A little browsing brought me to Masa Murayama's website which brings a whole set of unusual and therefore so useful NIC drivers. Among those, one called "nfo" for the nForce chipset. Masa labels the driver alpha-code, but I've had no problems. If you're going to use this driver, here are some tips. The tarball contains the source, but also ready-to-go modules for i386 and amd64. You can try to build, but if possible, better don't. Forget about "make", jump straight to "make install". I'm saying this, because building with gcc needed a little hacking and compiling with Studio 11 wasn't successful at all.

Next, follow his README carefully. It includes an "install", then an "uninstall" and then again an "install". This sounds weird, but if you follow it strictly, it all works. If you try to make shortcuts, like I did :-), you better know what you're doing, I didn't :-).

I stumbled on one problem. Part of the install is running a script called "adddrv.sh". In my case that gave a message about a library already being installed. I took that as a warning, but it really was an error. You have to solve that (by commenting out a line in the script, in my case two lines) before you can continue. If you ignore it, you're in trouble, it won't work.

When I later emailed about this with Masa Murayama, he mentioned that the likely cause was an nForce GbE driver recently added to Solaris. I guess he is right about that, but for me he is "1 - 0" ahead of the game (we're back to soccer here :), because the standard install didn't give me any networking at all and his "nfo" driver is doing fine.

(2006-05-09 11:52:35.0) Permalink

20060502 Tuesday May 02, 2006

Sun Desktop Manager 1.0

May 1st, Labour Day. Isn't that a nice date for my first article on BigAdmin. A small part of today's Network Computing Event, was the release of Sun Ray Software 4. Which includes Sun Desktop Manager 1.0, formerly aka APOC. The latter originated in Sun's JDS on Linux, but the current SDTM is targeting SunRay and Secure Global Desktop.

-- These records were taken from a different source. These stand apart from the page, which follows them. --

(** X14: every table a run returns holds one row per candidate genome,
    in the candidates' order; row [j] of table [i] is candidate [j] with its
    [min_coverage] set to coverage value [i], next to the result of
    [single_hyp_test] on the pair of counts of candidate [j] at that
    coverage value. *)
Theorem hypothesis_recovery_rows manifest sample_file sample_sig gdir covs scale
    ksize significance ani_thresh num_threads tables :
  hypothesis_recovery manifest (sample_file, sample_sig) gdir covs scale ksize
    significance ani_thresh num_threads = Ok tables →
  let cands := candidate_set manifest sample_file gdir scale ksize num_threads in
  let infos :=
    exclusive_info manifest sample_file sample_sig gdir scale ksize num_threads in
  length tables = length covs
  ∧ length infos = length cands
  ∧ ∀ i table, tables !! i = Some table →
      length table = length cands
      ∧ ∀ j row, table !! j = Some row →
          ∃ c r info,
            covs !! i = Some c ∧ cands !! j = Some r ∧ infos !! j = Some info
            ∧ manifest_columns row = set_min_coverage c r
            ∧ single_hyp_test info ksize significance ani_thresh c
              = Ok (test_columns row).
Proof.
  intros Hrun. cbn zeta. pose proof Hrun as Hstages.
  rewrite hypothesis_recovery_stages in Hstages.
  destruct (decide _); [done|]. apply starmap_Forall2 in Hstages.
  assert (Hlen : length (exclusive_info manifest sample_file sample_sig gdir scale
                           ksize num_threads)
                 = length (candidate_set manifest sample_file gdir scale ksize
                             num_threads)).
  { rewrite exclusive_info_eq. cbn zeta. by rewrite length_fmap. }
  split; [symmetry; by eapply Forall2_length|]. split; [exact Hlen|].
  intros i table Hi. split.
  - destruct (Forall2_lookup_r _ _ _ _ _ Hstages Hi) as (c & Hc & Htable).
    apply coverage_table_Ok in Htable as (_ & results & Hres & ->).
    apply Forall2_length in Hres.
    rewrite length_concat_columns; rewrite length_fmap; [done|lia].
  - intros j row Hj.
    destruct (hypothesis_recovery_row _ _ _ _ _ _ _ _ _ _ _ _ _ _ _ Hrun Hi Hj)
      as (c & r & Hc & Hr & Hcols & Htest).
    exists c, r, (pair_of (candidate_set manifest sample_file gdir scale ksize
                             num_threads) sample_sig ksize gdir r).
    split; [done|]. split; [done|]. split; [|done].
    rewrite exclusive_info_eq. cbn zeta. by rewrite list_lookup_fmap, Hr.
Qed.

(** X15: the rounds of the sweep do not influence each other, although
    each overwrites the [min_coverage] column of the shared frame: a run over
    a list of coverage values returns exactly the tables the runs over the
    single values return, in order. *)
Theorem hypothesis_recovery_rounds_independent manifest sample_file sample_sig
    gdir covs scale ksize significance ani_thresh num_threads tables :
  hypothesis_recovery manifest (sample_file, sample_sig) gdir covs scale ksize
    significance ani_thresh num_threads = Ok tables →
  Forall2 (λ c table,
             hypothesis_recovery manifest (sample_file, sample_sig) gdir [c] scale
               ksize significance ani_thresh num_threads = Ok [table])
          covs tables.
Proof.
  rewrite hypothesis_recovery_stages. destruct (decide _) as [|Hexit]; [done|].
  intros Hrun%starmap_Forall2. eapply Forall2_impl; [exact Hrun|].
  intros c table Htable. rewrite hypothesis_recovery_stages.
  destruct (decide _); [done|]. cbn [starmap]. by rewrite Htable.
Qed.

(** X16: a genome is reported present only if the sample holds at least
    one hash that, among the candidates, occurs in the sketch of this genome
    alone. *)
Theorem presence_has_exclusive_hash manifest sample_file sample_sig gdir covs
    scale ksize significance ani_thresh num_threads tables i table j row :
  hypothesis_recovery manifest (sample_file, sample_sig) gdir covs scale ksize
    significance ani_thresh num_threads = Ok tables →
  tables !! i = Some table → table !! j = Some row →
  in_sample_est (test_columns row) = true →
  let cands := candidate_set manifest sample_file gdir scale ksize num_threads in
  ∃ h,
    h ∈ dict_keys (hashes (minhash sample_sig))
    ∧ h ∈ Exclusive.sketch_hashes load_signature_with_ksize gdir
            (md5sum (manifest_columns row)) ksize
    ∧ Exclusive.candidates_with load_signature_with_ksize h (md5sum <$> cands)
        ksize gdir = 1%nat.
Proof.
  intros Hrun Hi Hj Hest. cbn zeta.
  destruct (hypothesis_recovery_row _ _ _ _ _ _ _ _ _ _ _ _ _ _ _ Hrun Hi Hj)
    as (c & r & _ & _ & Hcols & Htest).
  cbn zeta in Htest. rewrite Hcols. cbn [md5sum set_min_coverage].
  pose proof (present_has_match betaincinv float_pow _ _ _ _ _ _ _ Htest Hest) as Hm.
  set (ex := Exclusive.find_exclusive_hashes _ _ _ _ _) in Hm.
  destruct (set_choose_L (ex ∩ list_to_set (dict_keys (hashes (minhash sample_sig)))))
    as [h Hh].
  { intros Hempty. apply Hm. by rewrite Hempty, size_empty. }
  apply elem_of_intersection in Hh as [Hex Hsample].
  apply find_exclusive_hashes_elem in Hex as [Hsketch Hsingle].
  apply first_pass_single in Hsingle. apply elem_of_list_to_set in Hsample.
  by exists h.
Qed.

(** X17: in every row of every table,
    [0 <= num_matches <= num_exclusive_kmers_to_genome], the exclusive count
    is at most the size of the genome's sketch and the match count at most
    the size of the sample's sketch. *)
Theorem hypothesis_recovery_row_counts manifest sample_file sample_sig gdir covs
    scale ksize significance ani_thresh num_threads tables i table j row :
  hypothesis_recovery manifest (sample_file, sample_sig) gdir covs scale ksize
    significance ani_thresh num_threads = Ok tables →
  tables !! i = Some table → table !! j = Some row →
  0 ≤ num_matches (test_columns row) ≤ num_exclusive_kmers_to_genome (test_columns row)
  ∧ num_exclusive_kmers_to_genome (test_columns row)
    ≤ Z.of_nat (length (Exclusive.sketch_hashes load_signature_with_ksize gdir
                          (md5sum (manifest_columns row)) ksize))
  ∧ num_matches (test_columns row)
    ≤ Z.of_nat (length (dict_keys (hashes (minhash sample_sig)))).
Proof.
  intros Hrun Hi Hj.
  destruct (hypothesis_recovery_row _ _ _ _ _ _ _ _ _ _ _ _ _ _ _ Hrun Hi Hj)
    as (c & r & _ & _ & Hcols & Htest).
  cbn zeta in Htest. rewrite Hcols. cbn [md5sum set_min_coverage].
  destruct (single_hyp_test_inv betaincinv float_pow _ _ _ _ _ _ _ Htest)
    as (p & n_c & _ & _ & _ & _ & _ & -> & _ & -> & _).
  set (ex := Exclusive.find_exclusive_hashes _ _ _ _ _).
  set (sample := list_to_set _).
  split; [split; [lia|]|split].
  - apply Nat2Z.inj_le, subseteq_size, intersection_subseteq_l.
  - apply Nat2Z.inj_le, find_exclusive_hashes_size.
  - apply Nat2Z.inj_le.
    etransitivity; [apply (subseteq_size _ sample), intersection_subseteq_r|].
    unfold sample. rewrite size_list_to_set by apply NoDup_dict_keys. done.
Qed.

(** X18: when the external search exits with a non-zero status the run
    raises [ValueError], whatever the other arguments; no sketch is read and
    no test is run. *)
Theorem hypothesis_recovery_tool_failure manifest sample_file sample_sig gdir covs
    scale ksize significance ani_thresh num_threads :
  (search_outcome manifest sample_file gdir scale ksize num_threads).1 ≠ 0 →
  hypothesis_recovery manifest (sample_file, sample_sig) gdir covs scale ksize
    significance ani_thresh num_threads = Raise ValueError.
Proof.
  intros Hexit. rewrite hypothesis_recovery_stages. by rewrite decide_True.
Qed.

(** X19: with fewer than one worker and a search that succeeds, the run
    raises [ValueError] in the first round of the sweep; with no coverage
    value there is no round, and the run returns no table. *)
Theorem hypothesis_recovery_no_workers manifest sample_file sample_sig gdir covs
    scale ksize significance ani_thresh num_threads :
  (search_outcome manifest sample_file gdir scale ksize num_threads).1 = 0 →
  num_threads < 1 →
  hypothesis_recovery manifest (sample_file, sample_sig) gdir covs scale ksize
    significance ani_thresh num_threads
  = match covs with [] => Ok [] | _ :: _ => Raise ValueError end.
Proof.
  intros Hexit Hlt. rewrite hypothesis_recovery_stages.
  rewrite decide_False by (intros Hne; apply Hne, Hexit).
  destruct covs as [|c covs]; [done|].
  cbn [starmap]. unfold Sweep.coverage_table. by rewrite decide_True.
Qed.

(** X20: when no manifest row is named by the search result, the run
    returns one empty table per coverage value and runs no test: neither a
    k-mer size of zero nor a coverage that is nan makes it raise. *)
Theorem hypothesis_recovery_no_candidates manifest sample_file sample_sig gdir covs
    scale ksize significance ani_thresh num_threads :
  (search_outcome manifest sample_file gdir scale ksize num_threads).1 = 0 →
  1 ≤ num_threads →
  candidate_set manifest sample_file gdir scale ksize num_threads = [] →
  hypothesis_recovery manifest (sample_file, sample_sig) gdir covs scale ksize
    significance ani_thresh num_threads
  = Ok (replicate (length covs) []).
Proof.
  intros Hexit Ht Hnone. rewrite hypothesis_recovery_stages.
  rewrite decide_False by (intros Hne; apply Hne, Hexit).
  rewrite exclusive_info_eq. cbn zeta. rewrite Hnone. cbn [fmap list_fmap].
  induction covs as [|c covs IH]; [done|].
  cbn [starmap length replicate]. rewrite IH.
  unfold Sweep.coverage_table. rewrite decide_False by lia. done.
Qed.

With Sun Desktop Manager you can store and manage the configuration of a user's desktop (his Gnome preferences, his proxy server, his Mozilla's home-page) in a central directory. The cool thing about this is that because a directory has an hierarchical structure, you can enter these settings not just for the individual, but for whole departments at a time. Or the hierarchy can be based on your network topology, or even both. Desktop Manager will also allow you to lock down desktops by disabling entries in the Gnome start-menu.

I could go on and on about the cool features of this system, but that's not the topic. In the last two years I helped quite some customers with setting up POC's. A stumbling block for many of them was always the lack of knowledge on how to configure the LDAP server. The folks that created SDTM always assumed that people would know that, but working in the field you realize quickly that that isn't always the case. I did some beta-testing of SDTM 1.0 and converted my ldif files from the old APOC to the new SDTM. And then decided to "finally" figure out how this could be done without some magic ldif files, but just with the available Directory Server console tools.

While doing so, I captured screenshots and glued the whole thing together into a step-by-step guide on how to set this up. And that resulted in this BidAdmin Feature Article with the name "Sun Desktop Manager Tutorial". It will be referenced from the SDTM product documentation, when that's released on May 16th.